Spike: Spike: Guarantee of the PO Line status up-to-date

2.1 Automatically adjust order status based on poLine's paymentStatus and receivingStatus

Story:  MODORDERS-218 - Getting issue details... STATUS

The last step in receiving/check-in flow is to update the status of PO Line to "Partially Received" or "Fully Received". It's possible that something may go wrong and status won't be updated even though the items were actually received. So the mechanism to guarantee the status is up-to-date needs to be worked out.

Current solution

The event bus message is sent for particular cases: PO Line is successfully updated or receiving/check-in successfully resulted to PO Line receiving status update. The order status handler is registered for event bus consumer. The handler receives array of order ids and performs needed logic.

2.2 Ensure receiptStatus consistency between piece and poLine

Story:  MODORDERS-173 - Getting issue details... STATUS

Since Piece and PO Line records are stored separate from one another and are managed via their own APIs there's the possibility that inconsistencies may arise.

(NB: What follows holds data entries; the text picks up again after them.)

(* ===== verification/Gzip.v ===== *)
(** * nytimes/gziphandler: compressed responses

    [src/src/github.com/nytimes/gziphandler/gzip.go].  A response is compressed
    when the request's Accept-Encoding header gives gzip a quality above zero.  Of
    a quality value only its sign is ever looked at, so that is what is kept. *)

From S2P Require Import Prelude GoStrings GoFloat Services.

Module Gzip.

Definition vary : string := "Vary".
Definition acceptEncoding : string := "Accept-Encoding".
Definition contentEncoding : string := "Content-Encoding".

(** [strings.TrimSpace] on ASCII text. *)
Definition is_space (c : ascii) : bool :=
  bool_decide (nat_of_ascii c ∈ [9; 10; 11; 12; 13; 32]).
Fixpoint trim_left (s : string) : string :=
  match s with
  | String c s' => if is_space c then trim_left s' else s
  | EmptyString => s
  end.
Fixpoint trim_right (s : string) : string :=
  match s with
  | EmptyString => EmptyString
  | String c s' =>
      match trim_right s' with
      | EmptyString => if is_space c then EmptyString else String c EmptyString
      | t => String c t
      end
  end.
Definition TrimSpace (s : string) : string := trim_right (trim_left s).

(** A quality value after clamping to [0, 1]: is it above zero? (NaN is not.) *)
Abbreviation qvalue := bool.
Definition DEFAULT_QVALUE : qvalue := true.

(** [strconv.ParseFloat] of a quality value, clamped.  A syntax error gives zero, a
    range error an infinity. *)
Definition parse_q (s : string) : qvalue * option error :=
  if ParseFloat_ok s then
    (match ParseFloat_sign s with FPos => true | _ => false end, None)
  else
    (match read_float s with
     | Some _ => negb (strip_sign s).1
     | None => false
     end, Some (ErrorS "strconv.ParseFloat")).

(** The loop of [parseCoding], from the second part on.  Every part starts from
    the default, so a parameter after the quality value resets it. *)
Fixpoint coding_params (parts : list string) (q : qvalue) (err : option error) : qvalue * option error :=
  match parts with
  | [] => (q, err)
  | part :: parts =>
      let part := TrimSpace part in
      let '(q, err) :=
        match strip_prefix "q=" part with
        | Some v => parse_q v
        | None => (DEFAULT_QVALUE, err)
        end in
      coding_params parts q err
  end.

(** [parseCoding] *)
Definition parseCoding (s : string) : string * qvalue * option error :=
  match Split s ";"%char with
  | [] => ("", false, Some (ErrorS "empty content-coding"))
  | first :: parts =>
      let coding := ToLower (TrimSpace first) in
      let '(q, err) := coding_params parts DEFAULT_QVALUE None in
      (coding, q, if decide (coding = "") then Some (ErrorS "empty content-coding") else err)
  end.

(** [parseEncodings]: the codings, and the messages of those that are malformed. *)
Fixpoint encodings_loop (l : list string) (c : gmap string qvalue) (e : list string) :
    gmap string qvalue * list string :=
  match l with
  | [] => (c, e)
  | ss :: l =>
      match parseCoding ss with
      | (_, _, Some err) => encodings_loop l c (e ++ [error_string err])
      | (coding, q, None) => encodings_loop l (<[coding := q]> c) e
      end
  end.
Definition parseEncodings (s : string) : gmap string qvalue * option error :=
  let '(c, e) := encodings_loop (Split s ","%char) ∅ [] in
  (c, match e with
      | [] => None
      | _ => Some (ErrorS ("errors while parsing encodings: " +:+ Join e ", "))
      end).

(** [acceptsGzip] *)
Definition acceptsGzip (r : request) : bool :=
  let '(c, _) := parseEncodings (default "" (rq_header r !! acceptEncoding)) in
  default false (c !! "gzip").

Section gzip.
Context `{Services}.

(** The response is redirected to a compressor, and what it produced is sent. *)
Definition gzip_reset (r : response) : response :=
  mkResponse (rs_header r) (rs_sent r) (rs_body r) (Some "").
Definition gzip_close (r : response) : response :=
  match rs_gzip r with
  | None => r
  | Some z =>
      let r := WriteHeader 200 r in
      mkResponse (rs_header r) (rs_sent r) (rs_body r +:+ gzip_bytes z) None
  end.

(** [GzipHandler]: the compressor is not closed when the handler panics. *)
Definition GzipHandler (h : request → MW ()) (r : request) : MW () :=
  on_resp (HeaderAdd vary acceptEncoding);;
  if acceptsGzip r then
    on_resp gzip_reset;;
    on_resp (HeaderSet contentEncoding "gzip");;
    h r;;
    on_resp gzip_close
  else h r.

(** The wrapped handler sees the same world up to the response. *)
Lemma wp_GzipHandler h r Q C w :
  (∀ rs, wp (h r) (λ _ w', Q tt w' ∧ ∀ rs', Q tt (set_resp rs' w')) C (set_resp rs w)) →
  wp (GzipHandler h r) Q C w.
Proof.
  intros Hh. apply wp_bind, wp_on_resp. destruct (acceptsGzip r).
  - do 2 (apply wp_bind, wp_on_resp). apply wp_bind. eapply wp_mono; [apply Hh| |done].
    intros [] w' [_ HQ]. apply wp_on_resp, HQ.
  - eapply wp_mono; [apply Hh| |done]. by intros [] w' [HQ _].
Qed.
End gzip.
End Gzip.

The receiptStatus fields could get out of sync. So solve this problem, whenever a piece record's receivingStatus changes, we should emit an event which triggers the "calculation" of the corresponding PO Line's receptStatus.

Current solution

The receiptStatus of PO Line is calculated whenever a related Piece record's receivingStatus is changed. This happens asynchronously via the vertx event bus.

3. Invoices

3.1 Calculate Invoice Totals

Story:  MODINVOICE-52 - Getting issue details... STATUS

Whenever an invoice is created, updated or retrieved, the invoice.subTotal, invoice.adjustmentsTotal, and invoice.total need to be calculated and returned in the response.

Current solution

Calculating "on the fly" on GET request - invoice totals are never persisted - the only exception is if invoice.lockTotal == true, then invoice.total is persisted and never replaced w/ a calculated value.

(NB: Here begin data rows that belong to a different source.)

(** The parts of an expanded regexp: quoted text, a capturing group, the optional
    slash of [strictSlash], a default pattern outside a group, the end anchor. *)
Inductive rnode :=
| RLit (s : string)
| RGroup (p : patt)
| ROptSlash
| RClass (p : patt)
| REnd.

(** [routeRegexp] *)
Record routeRegexp := mkRegexp {
  rr_template : string;
  rr_matchHost : bool;
  rr_matchQuery : bool;
  rr_strictSlash : bool;
  rr_regexp : list rnode;
  rr_reverse : string;
  rr_varsN : list string;
}.

(** The loop of [newRouteRegexp] over the brace pairs. *)
Fixpoint template_loop (tpl : string) (dflt : patt) (idxs : list (Z * Z)) (endp : Z)
    (pattern : list rnode) (reverse : string) (varsN : list string) :
    result (Z * list rnode * string * list string) :=
  match idxs with
  | [] => Ok (endp, pattern, reverse, varsN)
  | (a, b) :: idxs =>
      let raw := substr tpl endp a in
      match Split (substr tpl (a + 1) (b - 1)) ":"%char with
      | [name] =>
          if decide (name = "") then Err (ErrorS "mux: missing name or pattern")
          else template_loop tpl dflt idxs b (pattern ++ [RLit raw; RGroup dflt])
                 (reverse +:+ raw +:+ "%s") (varsN ++ [name])
      | _ => Err (ErrorS "mux: pattern of its own")
      end
  end.

(** [newRouteRegexp] *)
Definition newRouteRegexp (tpl : string) (matchHost matchPrefix matchQuery strictSlash : bool) :
    result routeRegexp :=
  match braceIndices tpl with
  | Err e => Err e
  | Ok idxs =>
      let template := tpl in
      let dflt := if matchQuery then PNotQuery else if matchHost then PNotDot else PNotSlash in
      let matchPrefix := if matchQuery then matchPrefix else if matchHost then false else matchPrefix in
      let strictSlash := if matchPrefix || matchHost || matchQuery then false else strictSlash in
      let endSlash := strictSlash && HasSuffix tpl "/" in
      let tpl := if endSlash then substr tpl 0 (Z.of_nat (String.length tpl) - 1) else tpl in
      match template_loop tpl dflt idxs 0 [] "" [] with
      | Err e => Err e
      | Ok (endp, pattern, reverse, varsN) =>
          let raw := substr tpl endp (Z.of_nat (String.length tpl)) in
          let emptyQuery :=
            match Split template "="%char with _ :: q :: _ => bool_decide (q = "") | _ => false end in
          Ok (mkRegexp template matchHost matchQuery strictSlash
            (pattern ++ [RLit raw] ++ (if strictSlash then [ROptSlash] else []) ++
             (if matchQuery && emptyQuery then [RClass dflt] else []) ++
             (if matchPrefix then [] else [REnd]))
            (reverse +:+ raw +:+ (if endSlash then "/" else "")) varsN)
      end
  end.

(** How many leading bytes a pattern can take. *)
Fixpoint span (p : patt) (s : string) : nat :=
  match s with
  | String c s' => if patt_char p c then S (span p s') else 0
  | EmptyString => 0
  end.
(* ===== verification/MemcacheCorrect.v ===== *)
(** * The memcache client implements the cache interface

    The client of [Memcache], with its pool of idle connections and a network that
    can fail at every step, satisfies the laws ([McLaws]) that the file cache of the
    bundler is verified against, provided the servers speak memcached's text
    protocol.  The heart of it is the pool invariant: a connection is put back only
    when the whole answer has been read, so a later request can never read the
    answer of an earlier one. *)

From S2P Require Import Prelude GoStrings Services Memcache.

Module MemcacheCorrect.
Import Memcache.

#[local] Arguments String.append !_ _ / : simpl nomatch.

(** ** The protocol *)

(** An answer of one line. *)
Definition one_line (out : string) : Prop := ∃ l, has_char newline l = false ∧ out = l +:+ String newline "".

(** The first line of the answer to [gets] for a key that is there. *)
Definition value_line (k : string) (flags : N) (len : nat) (cas : N) : string :=
  Join ["VALUE"; k; pretty flags; pretty (N.of_nat len); pretty cas] " " +:+ crlf.

Definition set_request (k v : string) (flags : N) (expiration : Z) : string :=
  store_line "set" (mkItem k v flags expiration 0) +:+ v +:+ crlf.

(** A memcached server: what it stores, and its answers to the three commands the
    bundler sends.  It may drop items at any time. *)
Class Memcached (srv : Type) `{Server srv} := {
  items : srv → gmap string string;
  gets_law : ∀ s k, legalKey k = true → match reply s ("gets " +:+ k +:+ crlf) with (out, s') =>
    items s' ⊆ items s ∧
    (out = resultEnd ∨
     (∃ v flags cas, items s !! k = Some v ∧ (flags < 2 ^ 32)%N ∧ (cas < 2 ^ 64)%N ∧
        (Z.of_nat (String.length v) + 2 < 2 ^ 63)%Z ∧
        out = value_line k flags (String.length v) cas +:+ v +:+ crlf +:+ resultEnd) ∨
     (one_line out ∧ HasPrefix out "VALUE " = false)) end;
  set_law : ∀ s k v flags expiration, legalKey k = true →
    match reply s (set_request k v flags expiration) with (out, s') =>
    one_line out ∧ if decide (out = resultStored) then items s' ⊆ <[k := v]> (items s)
                   else items s' ⊆ items s end;
  delete_law : ∀ s k, legalKey k = true → match reply s ("delete " +:+ k +:+ crlf) with (out, s') =>
    one_line out ∧ out ≠ resultOK ∧
    if decide (out = resultDeleted ∨ out = resultNotFound) then items s' ⊆ delete k (items s)
    else items s' ⊆ items s end;
}.

Section client.
Context {srv : Type} `{!Server srv} `{!Memcached srv}.
Abbreviation MC := (M (cst (srv:=srv))).
Implicit Types (s : cst (srv:=srv)) (cn : nat) (a : string).

(** ** The pool *)

(** Idle connections are open, to the right server, with nothing left to read, and
    listed once; a new connection gets a new number. *)
Record wf s : Prop := {
  wf_idle : ∀ a l, freeconn (st_client s) !! a = Some l →
    NoDup l ∧ (length l ≤ maxIdleConnsPerAddr)%nat ∧
    ∀ cn, cn ∈ l → n_conns (st_net s) !! cn = Some (a, "");
  wf_next : ∀ cn x, n_conns (st_net s) !! cn = Some x → (cn < n_next (st_net s))%nat;
}.

(** The connection [cn] to [a] is in use, with [buf] to be read. *)
Record owned cn a (buf : string) s : Prop := {
  ow_wf : wf s;
  ow_conn : n_conns (st_net s) !! cn = Some (a, buf);
  ow_busy : ∀ a' l, freeconn (st_client s) !! a' = Some l → cn ∉ l;
}.

(** The servers and the configuration are as before. *)
Record quiet s s' : Prop := {
  qu_srvs : n_srvs (st_net s') = n_srvs (st_net s);
  qu_addrs : addrs (st_client s') = addrs (st_client s);
}.
Lemma quiet_refl s : quiet s s.
Proof. done. Qed.
Lemma quiet_trans s1 s2 s3 : quiet s1 s2 → quiet s2 s3 → quiet s1 s3.
Proof. intros [] []. split; congruence. Qed.

(** A change of the connections that spares the idle ones. *)
Lemma wf_conns s conns next faults srvs :
  wf s → (∀ a l cn, freeconn (st_client s) !! a = Some l → cn ∈ l → conns !! cn = n_conns (st_net s) !! cn) →
  (∀ cn x, conns !! cn = Some x → (cn < next)%nat) →
  wf (set_net (mkNet srvs conns next faults) s).
Proof.
  intros [Hi Hn] Hc Hb. split; [|done]. simpl. intros a l Hl.
  destruct (Hi a l Hl) as (? & ? & Hin). split_and!; [done..|]. intros cn Hcn.
  rewrite (Hc a l) //. by apply Hin.
Qed.

Lemma owned_conns cn a buf buf' s srvs faults :
  owned cn a buf s →
  owned cn a buf' (set_net (mkNet srvs (<[cn := (a, buf')]> (n_conns (st_net s)))
    (n_next (st_net s)) faults) s).
Proof.
  intros [Hwf Hc Hb]. split; [|by rewrite /= lookup_insert_eq|done]. apply wf_conns; [done|..].
  - intros a' l cn' Hl Hin. rewrite lookup_insert_ne //. intros ->. by apply (Hb a' l).
  - intros cn' x. destruct (decide (cn' = cn)) as [->|Hne].
    + intros _. by eapply wf_next.
    + rewrite lookup_insert_ne //. by apply wf_next.
Qed.

Lemma owned_faults cn a buf s faults :
  owned cn a buf s →
  owned cn a buf (set_net (mkNet (n_srvs (st_net s)) (n_conns (st_net s)) (n_next (st_net s)) faults) s).
Proof. intros [[Hi Hn] Hc Hb]. by split; [split|..]. Qed.
Lemma wf_faults s faults :
  wf s → wf (set_net (mkNet (n_srvs (st_net s)) (n_conns (st_net s)) (n_next (st_net s)) faults) s).
Proof. by intros [Hi Hn]; split. Qed.

(** ** Steps on a connection *)
Lemma wp_ReadLine cn a buf Q C s :
  owned cn a buf s →
  (∀ l rest s', take_until newline buf = Some (l, rest) → owned cn a rest s' → quiet s s' →
     Q (Ok (l +:+ String newline "")) s') →
  (∀ s', owned cn a buf s' → quiet s s' → Q (Err io_error) s') →
  wp (ReadLine cn) Q C s.
Proof.
  intros Ho HQ HE. apply wp_bind. rewrite /next_fault {1}/wp. apply wp_bind, wp_gets. simpl.
  set (fs := tail _). set (f := default FOk _). clearbody fs f.
  rewrite (ow_conn _ _ _ _ Ho). pose proof (owned_faults _ _ _ _ fs Ho) as Hf.
  destruct f; [|by apply wp_ret, HE..].
  destruct (take_until newline buf) as [[l rest]|] eqn:Et; [|by apply wp_ret, HE].
  apply wp_bind, wp_modify, wp_ret, (HQ l rest); [done| |done].
  exact (owned_conns _ _ _ _ _ _ _ Ho).
Qed.

Lemma wp_ReadN cn a buf k Q C s :
  owned cn a buf s →
  (∀ s', owned cn a (String.substring k (String.length buf - k) buf) s' → quiet s s' →
     Q (Ok (String.substring 0 k buf)) s') →
  (∀ s', owned cn a buf s' → quiet s s' → Q (Err io_error) s') →
  wp (ReadN cn k) Q C s.
Proof.
  intros Ho HQ HE. apply wp_bind. rewrite /next_fault {1}/wp. apply wp_bind, wp_gets. simpl.
  set (fs := tail _). set (f := default FOk _). clearbody fs f.
  rewrite (ow_conn _ _ _ _ Ho). pose proof (owned_faults _ _ _ _ fs Ho) as Hf.
  destruct f; [|by apply wp_ret, HE..].
  apply wp_bind, wp_modify, wp_ret, HQ; [|done].
  exact (owned_conns _ _ _ _ _ _ _ Ho).
Qed.

(** What a server's state is after [bytes] may have reached it. *)
Definition served a (bytes : string) s s' : Prop :=
  addrs (st_client s') = addrs (st_client s) ∧
  ∃ sv, n_srvs (st_net s) !! a = Some sv ∧
        n_srvs (st_net s') = <[a := (reply sv bytes).2]> (n_srvs (st_net s)).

3.2 Avoiding partially paid invoices

Spike: Spike: Avoiding partially paid invoices POC

When an invoice is paid, numerous transactions will be generated: in orders – Either all or none of these need to be successfully processed; we can't have partially paid invoices.  Furthermore, we also need to update running totals in several places (budget, ledger, etc.).

Current solution
  • Instead of performing calculations in the business logic module like we normally would, move this to the storage module. 
  • Accumulate transactions in a temporary table until all transactions for an invoice are present, then apply them all at once, updating all the required tables together in a database transaction.
  • Requires several APIs to be idempotent and for a summary/manifest of the transactions to expect to be provided.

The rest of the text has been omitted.